* [WHAT THE TASK ASKS]
The data below holds a line containing "table header rule" and a line containing "intros Hstep Hpairs."; please quote exactly those two lines and every line between them, and nothing else.

* [INFORMATION SUPPLIED]
● ● ● ● ●

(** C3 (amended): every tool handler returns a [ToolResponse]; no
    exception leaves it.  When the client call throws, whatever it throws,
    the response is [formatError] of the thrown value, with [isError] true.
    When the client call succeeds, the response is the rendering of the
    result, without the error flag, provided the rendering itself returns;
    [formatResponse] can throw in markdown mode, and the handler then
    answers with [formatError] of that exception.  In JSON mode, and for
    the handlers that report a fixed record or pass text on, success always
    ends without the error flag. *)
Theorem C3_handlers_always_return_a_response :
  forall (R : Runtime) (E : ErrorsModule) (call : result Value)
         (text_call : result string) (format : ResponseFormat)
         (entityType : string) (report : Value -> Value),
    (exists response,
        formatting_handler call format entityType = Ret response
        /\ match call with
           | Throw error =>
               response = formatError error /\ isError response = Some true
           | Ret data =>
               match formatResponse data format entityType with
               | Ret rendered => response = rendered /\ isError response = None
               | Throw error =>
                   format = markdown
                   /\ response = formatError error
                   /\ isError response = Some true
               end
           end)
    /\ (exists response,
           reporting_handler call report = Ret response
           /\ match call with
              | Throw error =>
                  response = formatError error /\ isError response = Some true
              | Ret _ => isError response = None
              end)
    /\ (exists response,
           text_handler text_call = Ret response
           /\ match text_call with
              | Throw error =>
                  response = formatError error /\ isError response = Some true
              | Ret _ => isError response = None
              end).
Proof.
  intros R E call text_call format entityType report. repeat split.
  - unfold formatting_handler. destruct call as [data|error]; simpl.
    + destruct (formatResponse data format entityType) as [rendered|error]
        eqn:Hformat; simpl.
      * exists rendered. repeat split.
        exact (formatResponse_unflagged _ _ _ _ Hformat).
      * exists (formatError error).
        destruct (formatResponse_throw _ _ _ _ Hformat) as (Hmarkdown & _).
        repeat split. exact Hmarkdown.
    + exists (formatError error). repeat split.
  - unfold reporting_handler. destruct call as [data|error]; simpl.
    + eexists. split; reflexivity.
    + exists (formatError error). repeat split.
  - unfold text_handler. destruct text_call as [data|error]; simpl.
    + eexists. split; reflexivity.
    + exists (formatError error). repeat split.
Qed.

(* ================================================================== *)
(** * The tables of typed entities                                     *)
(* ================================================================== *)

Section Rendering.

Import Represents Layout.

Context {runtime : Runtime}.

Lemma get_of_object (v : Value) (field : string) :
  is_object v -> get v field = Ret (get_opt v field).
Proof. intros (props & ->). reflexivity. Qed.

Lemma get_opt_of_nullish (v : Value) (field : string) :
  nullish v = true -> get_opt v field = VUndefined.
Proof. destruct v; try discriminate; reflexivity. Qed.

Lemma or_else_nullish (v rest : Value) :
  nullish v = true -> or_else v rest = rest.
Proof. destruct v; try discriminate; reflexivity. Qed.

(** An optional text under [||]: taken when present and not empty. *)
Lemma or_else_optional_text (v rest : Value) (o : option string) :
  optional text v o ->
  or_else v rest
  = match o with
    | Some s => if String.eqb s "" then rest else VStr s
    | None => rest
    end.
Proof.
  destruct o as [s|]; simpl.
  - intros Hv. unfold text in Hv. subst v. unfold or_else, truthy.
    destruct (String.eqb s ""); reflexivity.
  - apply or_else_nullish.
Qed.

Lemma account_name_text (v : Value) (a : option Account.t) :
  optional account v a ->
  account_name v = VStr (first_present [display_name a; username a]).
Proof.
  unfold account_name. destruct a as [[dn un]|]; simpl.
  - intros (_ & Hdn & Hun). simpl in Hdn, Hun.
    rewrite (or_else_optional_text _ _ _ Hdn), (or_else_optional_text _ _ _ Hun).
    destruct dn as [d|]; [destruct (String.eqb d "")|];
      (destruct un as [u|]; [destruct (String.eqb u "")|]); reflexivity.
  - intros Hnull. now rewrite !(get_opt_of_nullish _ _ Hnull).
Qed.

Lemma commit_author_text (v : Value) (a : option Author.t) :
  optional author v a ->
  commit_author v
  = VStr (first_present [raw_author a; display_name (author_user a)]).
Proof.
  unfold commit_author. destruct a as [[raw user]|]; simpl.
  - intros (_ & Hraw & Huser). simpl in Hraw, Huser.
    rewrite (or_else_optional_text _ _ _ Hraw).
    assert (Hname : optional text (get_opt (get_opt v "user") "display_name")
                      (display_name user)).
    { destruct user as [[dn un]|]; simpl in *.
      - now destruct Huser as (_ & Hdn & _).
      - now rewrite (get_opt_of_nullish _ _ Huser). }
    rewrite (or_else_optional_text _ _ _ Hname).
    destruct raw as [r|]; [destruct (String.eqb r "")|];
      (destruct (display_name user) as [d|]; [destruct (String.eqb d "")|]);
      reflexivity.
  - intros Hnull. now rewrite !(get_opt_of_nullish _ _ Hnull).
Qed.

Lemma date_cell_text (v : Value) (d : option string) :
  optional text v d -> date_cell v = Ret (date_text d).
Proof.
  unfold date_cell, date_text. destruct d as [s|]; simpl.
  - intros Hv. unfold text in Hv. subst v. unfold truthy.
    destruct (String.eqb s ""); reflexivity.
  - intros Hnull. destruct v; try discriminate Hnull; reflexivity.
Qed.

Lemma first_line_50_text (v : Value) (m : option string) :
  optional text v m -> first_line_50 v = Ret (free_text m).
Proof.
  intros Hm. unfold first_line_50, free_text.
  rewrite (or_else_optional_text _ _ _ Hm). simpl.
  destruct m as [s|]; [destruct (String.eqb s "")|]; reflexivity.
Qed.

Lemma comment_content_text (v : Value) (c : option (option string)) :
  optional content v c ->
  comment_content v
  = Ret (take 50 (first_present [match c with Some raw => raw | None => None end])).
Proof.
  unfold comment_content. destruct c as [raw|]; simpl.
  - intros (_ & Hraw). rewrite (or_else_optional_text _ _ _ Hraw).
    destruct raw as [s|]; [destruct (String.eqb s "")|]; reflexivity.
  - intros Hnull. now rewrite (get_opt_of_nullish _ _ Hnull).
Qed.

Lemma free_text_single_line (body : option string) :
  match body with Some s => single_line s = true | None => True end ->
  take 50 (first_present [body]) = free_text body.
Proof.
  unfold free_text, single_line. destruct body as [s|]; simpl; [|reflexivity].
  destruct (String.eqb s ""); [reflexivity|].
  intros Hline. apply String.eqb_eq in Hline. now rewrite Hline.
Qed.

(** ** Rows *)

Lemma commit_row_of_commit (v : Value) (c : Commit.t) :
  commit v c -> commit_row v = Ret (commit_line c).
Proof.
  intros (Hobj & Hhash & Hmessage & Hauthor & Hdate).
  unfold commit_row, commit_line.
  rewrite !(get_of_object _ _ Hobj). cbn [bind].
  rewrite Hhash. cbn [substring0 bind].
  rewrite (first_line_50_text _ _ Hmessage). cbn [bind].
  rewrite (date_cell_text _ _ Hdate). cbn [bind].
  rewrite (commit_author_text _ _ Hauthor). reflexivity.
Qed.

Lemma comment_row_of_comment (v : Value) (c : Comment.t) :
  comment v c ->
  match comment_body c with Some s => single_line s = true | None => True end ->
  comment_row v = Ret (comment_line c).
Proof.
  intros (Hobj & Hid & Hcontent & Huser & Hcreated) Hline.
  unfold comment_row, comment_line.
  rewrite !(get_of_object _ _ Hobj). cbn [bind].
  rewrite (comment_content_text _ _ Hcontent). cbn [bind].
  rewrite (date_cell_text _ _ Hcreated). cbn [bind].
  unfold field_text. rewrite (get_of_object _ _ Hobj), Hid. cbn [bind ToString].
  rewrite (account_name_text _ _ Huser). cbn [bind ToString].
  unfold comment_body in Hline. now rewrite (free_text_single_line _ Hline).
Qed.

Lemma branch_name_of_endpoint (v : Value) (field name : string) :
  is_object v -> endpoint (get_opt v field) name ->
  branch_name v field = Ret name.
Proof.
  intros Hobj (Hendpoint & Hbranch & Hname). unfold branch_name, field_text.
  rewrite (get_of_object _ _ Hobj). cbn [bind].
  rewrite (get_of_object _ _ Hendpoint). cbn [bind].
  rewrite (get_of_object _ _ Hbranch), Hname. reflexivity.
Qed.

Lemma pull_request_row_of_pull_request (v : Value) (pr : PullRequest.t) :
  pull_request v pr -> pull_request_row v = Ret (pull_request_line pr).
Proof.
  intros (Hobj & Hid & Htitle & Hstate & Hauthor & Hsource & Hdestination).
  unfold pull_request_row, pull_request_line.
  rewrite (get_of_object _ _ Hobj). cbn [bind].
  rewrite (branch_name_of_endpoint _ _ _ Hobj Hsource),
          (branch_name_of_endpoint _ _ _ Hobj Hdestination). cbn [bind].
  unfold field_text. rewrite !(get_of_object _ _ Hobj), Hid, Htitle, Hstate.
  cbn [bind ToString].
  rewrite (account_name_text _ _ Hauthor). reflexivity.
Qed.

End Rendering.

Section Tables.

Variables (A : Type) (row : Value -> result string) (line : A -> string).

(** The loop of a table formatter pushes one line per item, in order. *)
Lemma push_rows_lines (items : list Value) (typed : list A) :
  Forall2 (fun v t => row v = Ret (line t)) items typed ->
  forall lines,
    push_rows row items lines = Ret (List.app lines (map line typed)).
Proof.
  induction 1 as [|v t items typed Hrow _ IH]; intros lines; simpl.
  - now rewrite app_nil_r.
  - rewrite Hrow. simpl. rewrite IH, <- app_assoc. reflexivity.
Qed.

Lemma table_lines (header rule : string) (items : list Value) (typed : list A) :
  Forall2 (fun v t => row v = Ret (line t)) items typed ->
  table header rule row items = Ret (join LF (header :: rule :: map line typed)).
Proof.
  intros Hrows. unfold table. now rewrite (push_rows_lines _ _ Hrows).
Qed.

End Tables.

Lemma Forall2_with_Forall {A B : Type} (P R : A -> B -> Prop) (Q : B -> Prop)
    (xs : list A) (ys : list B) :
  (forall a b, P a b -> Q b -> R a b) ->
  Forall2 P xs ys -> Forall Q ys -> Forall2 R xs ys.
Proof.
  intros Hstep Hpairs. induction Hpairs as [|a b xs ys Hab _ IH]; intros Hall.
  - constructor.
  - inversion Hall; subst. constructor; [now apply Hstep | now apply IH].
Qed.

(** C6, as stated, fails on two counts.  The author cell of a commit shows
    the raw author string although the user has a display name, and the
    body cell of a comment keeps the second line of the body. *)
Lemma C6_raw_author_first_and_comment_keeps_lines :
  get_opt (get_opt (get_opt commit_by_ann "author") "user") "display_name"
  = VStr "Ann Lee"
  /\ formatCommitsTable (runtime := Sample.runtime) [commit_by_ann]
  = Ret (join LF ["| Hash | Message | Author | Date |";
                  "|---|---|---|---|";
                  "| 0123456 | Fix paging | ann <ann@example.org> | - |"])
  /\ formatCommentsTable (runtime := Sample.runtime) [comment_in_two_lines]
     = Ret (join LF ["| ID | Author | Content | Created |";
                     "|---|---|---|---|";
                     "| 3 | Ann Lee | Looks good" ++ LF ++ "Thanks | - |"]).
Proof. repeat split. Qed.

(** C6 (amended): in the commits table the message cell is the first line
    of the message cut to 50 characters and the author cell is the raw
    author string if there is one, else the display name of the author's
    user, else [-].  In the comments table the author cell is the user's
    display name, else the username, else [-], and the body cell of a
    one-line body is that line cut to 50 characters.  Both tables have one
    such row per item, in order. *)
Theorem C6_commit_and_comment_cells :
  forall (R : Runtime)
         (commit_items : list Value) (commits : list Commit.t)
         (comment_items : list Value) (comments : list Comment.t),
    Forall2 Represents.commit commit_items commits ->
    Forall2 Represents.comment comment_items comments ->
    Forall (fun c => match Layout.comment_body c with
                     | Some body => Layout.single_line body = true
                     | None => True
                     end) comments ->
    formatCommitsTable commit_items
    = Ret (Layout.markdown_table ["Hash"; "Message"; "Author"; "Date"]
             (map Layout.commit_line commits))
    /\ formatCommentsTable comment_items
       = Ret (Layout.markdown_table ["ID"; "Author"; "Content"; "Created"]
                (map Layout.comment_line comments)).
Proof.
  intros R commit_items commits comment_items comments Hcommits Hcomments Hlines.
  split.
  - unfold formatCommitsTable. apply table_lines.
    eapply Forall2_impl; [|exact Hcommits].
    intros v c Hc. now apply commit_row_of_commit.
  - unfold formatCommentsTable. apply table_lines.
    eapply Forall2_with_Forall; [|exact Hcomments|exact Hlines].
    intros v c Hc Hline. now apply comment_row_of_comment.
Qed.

● ● ● ● ●

* [YOUR SOLUTION]
  table header rule row items = Ret (join LF (header :: rule :: map line typed)).
Proof.
  intros Hrows. unfold table. now rewrite (push_rows_lines _ _ Hrows).
Qed.

End Tables.

Lemma Forall2_with_Forall {A B : Type} (P R : A -> B -> Prop) (Q : B -> Prop)
    (xs : list A) (ys : list B) :
  (forall a b, P a b -> Q b -> R a b) ->
  Forall2 P xs ys -> Forall Q ys -> Forall2 R xs ys.
Proof.
  intros Hstep Hpairs. induction Hpairs as [|a b xs ys Hab _ IH]; intros Hall.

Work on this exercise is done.